The Remembering Stone
The Remembering Stone
One young girl.
One perfectly round stone.
A host of memories.
When Alice takes a round, flat stone to school for Show and Share, she finds it does not engage her classmates right away. Not like Zoe’s book about dinosaurs, or Sarah’s new boots, or Liam’s stories about his baby cousin.
So Alice told her class what made her stone so special.
It was perfectly round so you could use it to trace circles.
Sometimes she could trick her dad into thinking it was a quarter.
It was also how Alice remembered her grandpa.
Alice tells the children how her grandfather had taught her how to skip stones across the water. He showed her what kind of perfectly-shaped stone she needed to make the most splashes across the surface of the water before it would sink. One particular black stone he found for her was so perfect she did not want to use it right away, and so she decided to save it “for next time”. Unfortunately, next time never came, as Grandpa got sick and died.
The story makes the class silent and thoughtful, and the teacher thanks Alice for sharing it. At recess, everyone wants to have a look at Alice’s special stone, but, somehow, by the time they get to the playground, it has been lost. Did it fall out on the stairs, or when Alice was swinging on the monkey bars? The girls and boys join in the search, and everyone comes up with a stone that is not Alice’s perfect stone. That one seems to be gone forever.
That day Alice walked home with her pockets full of stones.
When she got home, she laid them on the floor and looked
at every one.They were all different shapes and sizes. Some were smooth
and some were bumpy. There were grey stones and brown
stones and one that was speckled. Each one reminded Alice
of how her friends had tried to help that day.
Alice and Dad take the collection down to the water’s edge and test them all as skipping stones. When they don’t work well, she collects more and keeps on trying. She is reminded of Grandpa all over again.
The Remembering Stone is a quiet story about a child’s personal journey through grief. The classroom provides a calm venue for Alice to share her memories, and the teacher, Mr. Hawkins, has obviously created a caring atmosphere among his students. The loss of the stone and the subsequent search do not feel like high drama but rather determination to solve a problem.
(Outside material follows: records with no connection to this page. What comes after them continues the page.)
(* ===== verification/Heap.v ===== *)
(** * The binary heap (class Heap, common/heap.h and common/scheduler.cc)

    A heap of (time, number, event) in an array.  Equal times are ordered by
    the secondary key, the running number of the insertion.  Sizes and
    indices are [unsigned int]s: numbers of which every sum, product and
    difference is taken modulo 2^32 ([u32]), as is the secondary key;
    [heap_member] returns an [int].  Reading or writing outside the array is
    a fault. *)

From stdpp Require Import base numbers list sorting.
From Stdlib Require Import ZArith Lia ZifyNat.
From S2P Require Import Prelude Float64.

Local Open Scope Z_scope.

(** [struct Heap_elem] *)
Record heap_elem := HeapElem { he_key : f64; he_s_key : Z; he_elem : option positive }.

Record heap := Heap {
  h_elems : list heap_elem;
  h_s_key : Z;
  h_size : nat;
  h_maxsize : nat;
  h_iter : nat;
}.

Definition HEAP_DEFAULT_SIZE : nat := 32.

(** An element of cleared memory. *)
Definition zero_elem : heap_elem := HeapElem f0 0 None.

Definition new_heap : heap :=
  Heap (replicate HEAP_DEFAULT_SIZE zero_elem) 0 0 HEAP_DEFAULT_SIZE 0.

(** An [unsigned int]: the result of an operation, at its 32 bits. *)
Definition u32 (z : Z) : nat := Z.to_nat (wrap_u32 z).

Definition parent (i : nat) : nat := u32 (Z.of_nat (u32 (Z.of_nat i - 1)) / 2).
Definition left (i : nat) : nat := u32 (Z.of_nat (u32 (Z.of_nat i * 2)) + 1).
Definition right (i : nat) : nat := u32 (Z.of_nat (u32 (Z.of_nat i + 1)) * 2).

Definition KEY_LESS_THAN (k1 : f64) (ks1 : Z) (k2 : f64) (ks2 : Z) : bool :=
  flt k1 k2 || (feq k1 k2 && (ks1 <? ks2)).

Definition less (x y : heap_elem) : bool :=
  KEY_LESS_THAN (he_key x) (he_s_key x) (he_key y) (he_s_key y).

(** [h_elems[i]] as a value and as an assignment. *)
Definition get (a : list heap_elem) (i : nat) : result heap_elem :=
  match a !! i with Some x => Ok x | None => Fault OutOfBounds end.

Definition put (a : list heap_elem) (i : nat) (x : heap_elem) : result (list heap_elem) :=
  match a !! i with Some _ => Ok (<[i := x]> a) | None => Fault OutOfBounds end.

Definition swap (a : list heap_elem) (i j : nat) : result (list heap_elem) :=
  let! x := get a i in
  let! y := get a j in
  let! a1 := put a i y in
  put a1 j x.

(** ** Insertion *)

(** The [while] loop of [heap_insert]: elements move down until the place of
    the key is found. *)
Fixpoint up_loop (fuel : nat) (key : f64) (skey : Z) (i : nat) (a : list heap_elem)
    : result (list heap_elem * nat) :=
  match fuel with
  | O => NoFuel
  | S fuel' =>
      if decide (i = 0%nat) then Ok (a, i)
      else
        let! p := get a (parent i) in
        if KEY_LESS_THAN key skey (he_key p) (he_s_key p) then
          let! a' := put a i p in
          up_loop fuel' key skey (parent i) a'
        else Ok (a, i)
  end.

(** The array, grown to twice its size when it is full; the new half is not
    initialised by the source.  [h_maxsize *= 2] wraps around at 2^31: the
    [memcpy] of the old array then writes past the end of the new one. *)
Definition grow (h : heap) : result (list heap_elem * nat) :=
  if decide (h_maxsize h = h_size h) then
    let maxsize := u32 (Z.of_nat (h_maxsize h) * 2) in
    if decide (maxsize < h_maxsize h)%nat then Fault OutOfBounds
    else Ok (h_elems h ++ replicate (maxsize - h_maxsize h) zero_elem, maxsize)
  else Ok (h_elems h, h_maxsize h).

Definition heap_insert (fuel : nat) (key : f64) (elem : positive) (h : heap) : result heap :=
  let! '(a, maxsize) := grow h in
  let! '(a', i) := up_loop fuel key (h_s_key h) (h_size h) a in
  let! a'' := put a' i (HeapElem key (h_s_key h) (Some elem)) in
  Ok (Heap a'' (wrap_u32 (h_s_key h + 1)) (u32 (Z.of_nat (h_size h) + 1)) maxsize (h_iter h)).

(** ** Removal *)

Definition heap_min (h : heap) : result (option positive) :=
  if decide (h_size h = 0%nat) then Ok None
  else let! x := get (h_elems h) 0 in Ok (he_elem x).

(** The child [x] the loop of [heap_extract_min] compares with. *)
Definition try_child (size i : nat) (a : list heap_elem) : result nat :=
  if decide (right i < size)%nat then
    let! l := get a (left i) in
    let! r := get a (right i) in
    Ok (if less l r then left i else right i)
  else Ok (if decide (left i < size)%nat then left i else i).

Fixpoint down_loop (fuel size i : nat) (a : list heap_elem) : result (list heap_elem) :=
  match fuel with
  | O => NoFuel
  | S fuel' =>
      if decide (i < size)%nat then
        let! x := try_child size i a in
        if decide (x = i) then Ok a
        else
          let! ex := get a x in
          let! ei := get a i in
          if less ex ei then
            let! a' := swap a i x in
            down_loop fuel' size x a'
          else Ok a
      else Ok a
  end.

Definition heap_extract_min (fuel : nat) (h : heap) : result (option positive * heap) :=
  if decide (h_size h = 0%nat) then Ok (None, h)
  else
    let! x := get (h_elems h) 0 in
    let size := u32 (Z.of_nat (h_size h) - 1) in
    let! y := get (h_elems h) size in
    let! a := put (h_elems h) 0 y in
    let! a' := down_loop fuel size 0 a in
    Ok (he_elem x, Heap a' (h_s_key h) size (h_maxsize h) (h_iter h)).

(** The loop of [heap_member], from index [i]; [return ++i] is an [unsigned
    int] made an [int]. *)
Fixpoint member_loop (fuel : nat) (elem : positive) (size i : nat) (a : list heap_elem)
    : result Z :=
  match fuel with
  | O => NoFuel
  | S fuel' =>
      if decide (i < size)%nat then
        let! x := get a i in
        let i' := u32 (Z.of_nat i + 1) in
        if decide (he_elem x = Some elem) then Ok (wrap_i32 (Z.of_nat i'))
        else member_loop fuel' elem size i' a
      else Ok 0
  end.

Definition heap_member (fuel : nat) (elem : positive) (h : heap) : result Z :=
  member_loop fuel elem (h_size h) 0 (h_elems h).

(** [for (; i; i = parent(i)) swap(i, parent(i));], over the bits of the
    [int]: the calls make it an [unsigned int]. *)
Fixpoint lift_loop (fuel i : nat) (a : list heap_elem) : result (list heap_elem) :=
  match fuel with
  | O => NoFuel
  | S fuel' =>
      if decide (i = 0%nat) then Ok a
      else let! a' := swap a i (parent i) in lift_loop fuel' (parent i) a'
  end.

Definition heap_delete (fuel : nat) (elem : positive) (h : heap) : result (bool * heap) :=
  let! i := heap_member fuel elem h in
  if i =? 0 then Ok (false, h)
  else if i =? - 2 ^ 31 then Fault Overflow   (* [--i] *)
  else
    let! a := lift_loop fuel (u32 (i - 1)) (h_elems h) in
    let! '(_, h') := heap_extract_min fuel
      (Heap a (h_s_key h) (h_size h) (h_maxsize h) (h_iter h)) in
    Ok (true, h').

(** ** Iteration *)

Definition heap_iter_init (h : heap) : result (option positive * heap) :=
  let! r := heap_min h in
  Ok (r, Heap (h_elems h) (h_s_key h) (h_size h) (h_maxsize h) 1).

Definition heap_iter (h : heap) : result (option positive * heap) :=
  if decide (h_size h <= h_iter h)%nat
  then Ok (None, Heap (h_elems h) (h_s_key h) (h_size h) (h_maxsize h) 0)
  else
    let! x := get (h_elems h) (h_iter h) in
    Ok (he_elem x, Heap (h_elems h) (h_s_key h) (h_size h) (h_maxsize h)
      (u32 (Z.of_nat (h_iter h) + 1))).

(** ** The indices below the widths *)

(** The tree the array stands for. *)
Definition hparent (i : nat) : nat := ((i - 1) / 2)%nat.
Definition hleft (i : nat) : nat := (i * 2 + 1)%nat.
Definition hright (i : nat) : nat := ((i + 1) * 2)%nat.

Lemma u32_id z : 0 <= z < 2 ^ 32 -> u32 z = Z.to_nat z.
Proof. intros Hz. unfold u32. by rewrite wrap_u32_id. Qed.

Lemma u32_succ i : Z.of_nat i < 2 ^ 31 -> u32 (Z.of_nat i + 1) = S i.
Proof. intros Hi. rewrite u32_id; lia. Qed.

Lemma u32_pred i : (0 < i)%nat -> Z.of_nat i < 2 ^ 31 -> u32 (Z.of_nat i - 1) = (i - 1)%nat.
Proof. intros H0 Hi. rewrite u32_id; lia. Qed.

Lemma parent_eq i : (0 < i)%nat -> Z.of_nat i < 2 ^ 31 -> parent i = hparent i.
Proof.
  intros H0 Hi. unfold parent, hparent. rewrite u32_pred by done.
  pose proof (Nat2Z.inj_div (i - 1) 2) as E. change (Z.of_nat 2) with 2 in E. rewrite <- E.
  rewrite u32_id; [apply Nat2Z.id|]. pose proof (Nat.Div0.div_le_upper_bound (i - 1) 2 i). lia.
Qed.

Lemma left_eq i : Z.of_nat i < 2 ^ 31 - 1 -> left i = hleft i.
Proof. intros Hi. unfold left, hleft. rewrite (u32_id (_ * 2)), u32_id; lia. Qed.

Lemma right_eq i : Z.of_nat i < 2 ^ 31 - 1 -> right i = hright i.
Proof. intros Hi. unfold right, hright. rewrite u32_succ, u32_id; lia. Qed.

(** ** The order of the keys *)

Definition num (x : heap_elem) : Prop := is_nan (he_key x) = false.
Definition hle (x y : heap_elem) : Prop := less y x = false.

Lemma less_spec x y :
  num x -> num y ->
  less x y = true <->
  flt (he_key x) (he_key y) = true \/
  (fle (he_key x) (he_key y) = true /\ he_s_key x < he_s_key y).
Proof.
  unfold num, less, KEY_LESS_THAN. intros Hx Hy.
  rewrite orb_true_iff, andb_true_iff, Z.ltb_lt. split.
  - intros [?|[? ?]]; [by left|]. right. split; [by apply feq_le|done].
  - intros [?|[? ?]]; [by left|].
    destruct (flt (he_key x) (he_key y)) eqn:E; [by left|]. right. split; [|done].
    apply fle_antisym; [done|]. by apply flt_false_le.
Qed.

Lemma hle_spec x y :
  num x -> num y ->
  hle x y <->
  flt (he_key x) (he_key y) = true \/
  (fle (he_key x) (he_key y) = true /\ he_s_key x <= he_s_key y).
Proof.
  intros Hx Hy. unfold hle. rewrite <- not_true_iff_false, (less_spec y x Hy Hx).
  unfold num in *. split.
  - intros Hn. destruct (flt (he_key x) (he_key y)) eqn:E; [by left|]. right.
    assert (Hle : fle (he_key y) (he_key x) = true) by (by apply flt_false_le). split.
    + destruct (flt (he_key y) (he_key x)) eqn:E2; [exfalso; apply Hn; by left|].
      by apply flt_false_le.
    + destruct (Z.le_gt_cases (he_s_key x) (he_s_key y)); [done|]. exfalso. apply Hn. by right.
  - intros [H|[H Hs]] [H'|[H' Hs']]; [| | |lia].
    + by rewrite (fle_not_lt _ _ (flt_le _ _ H)) in H'.
    + by rewrite (fle_not_lt _ _ H') in H.
    + by rewrite (fle_not_lt _ _ H) in H'.
Qed.

Lemma hle_refl x : num x -> hle x x.
Proof. intros Hx. apply hle_spec; try done. right. split; [by apply fle_refl|lia]. Qed.

Lemma less_hle x y : num x -> num y -> less x y = true -> hle x y.
Proof.
  intros Hx Hy. rewrite less_spec, hle_spec by done. intros [?|[? ?]]; [by left|right].
  split; [done|lia].
Qed.

Lemma hle_trans x y z : num x -> num y -> num z -> hle x y -> hle y z -> hle x z.
Proof.
  intros Hx Hy Hz. rewrite !hle_spec by done. intros [H1|[H1 S1]] [H2|[H2 S2]].
  - left. by eapply flt_trans.
  - left. by eapply flt_le_trans.
  - left. by eapply fle_lt_trans.
  - right. split; [by eapply fle_trans|lia].
Qed.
The illustrations, executed by the author, match the muted feeling of the story with their soft palette of tans and greys, relieved by the occasional note of terra cotta red. Simple, solid human figures are painted in acrylic gouache, with detail added by means of soft pencil outlines. The somewhat bland facial expressions are relieved in the low moments, such as when Alice is walking home at the end of the day without her special stone. There is also a lovely image at Grandpa’s wake where the adults are gathered quietly chatting on the left-hand page of the spread as a downcast Alice sits on the couch cuddling her dog on the right.
Sookocheff has illustrated the “Buddy and Earl” easy chapter book series by Maureen Fergus, as well as several of her own picture books (Solutions for Cold Feet and Other Problems; Lost Things). With The Remembering Stone, she has provided a good resource for public and school libraries looking for a book on childhood loss, one to be shared with a group or an individual child.
Ellen Heaney is a retired children’s librarian living in Coquitlam, British Columbia.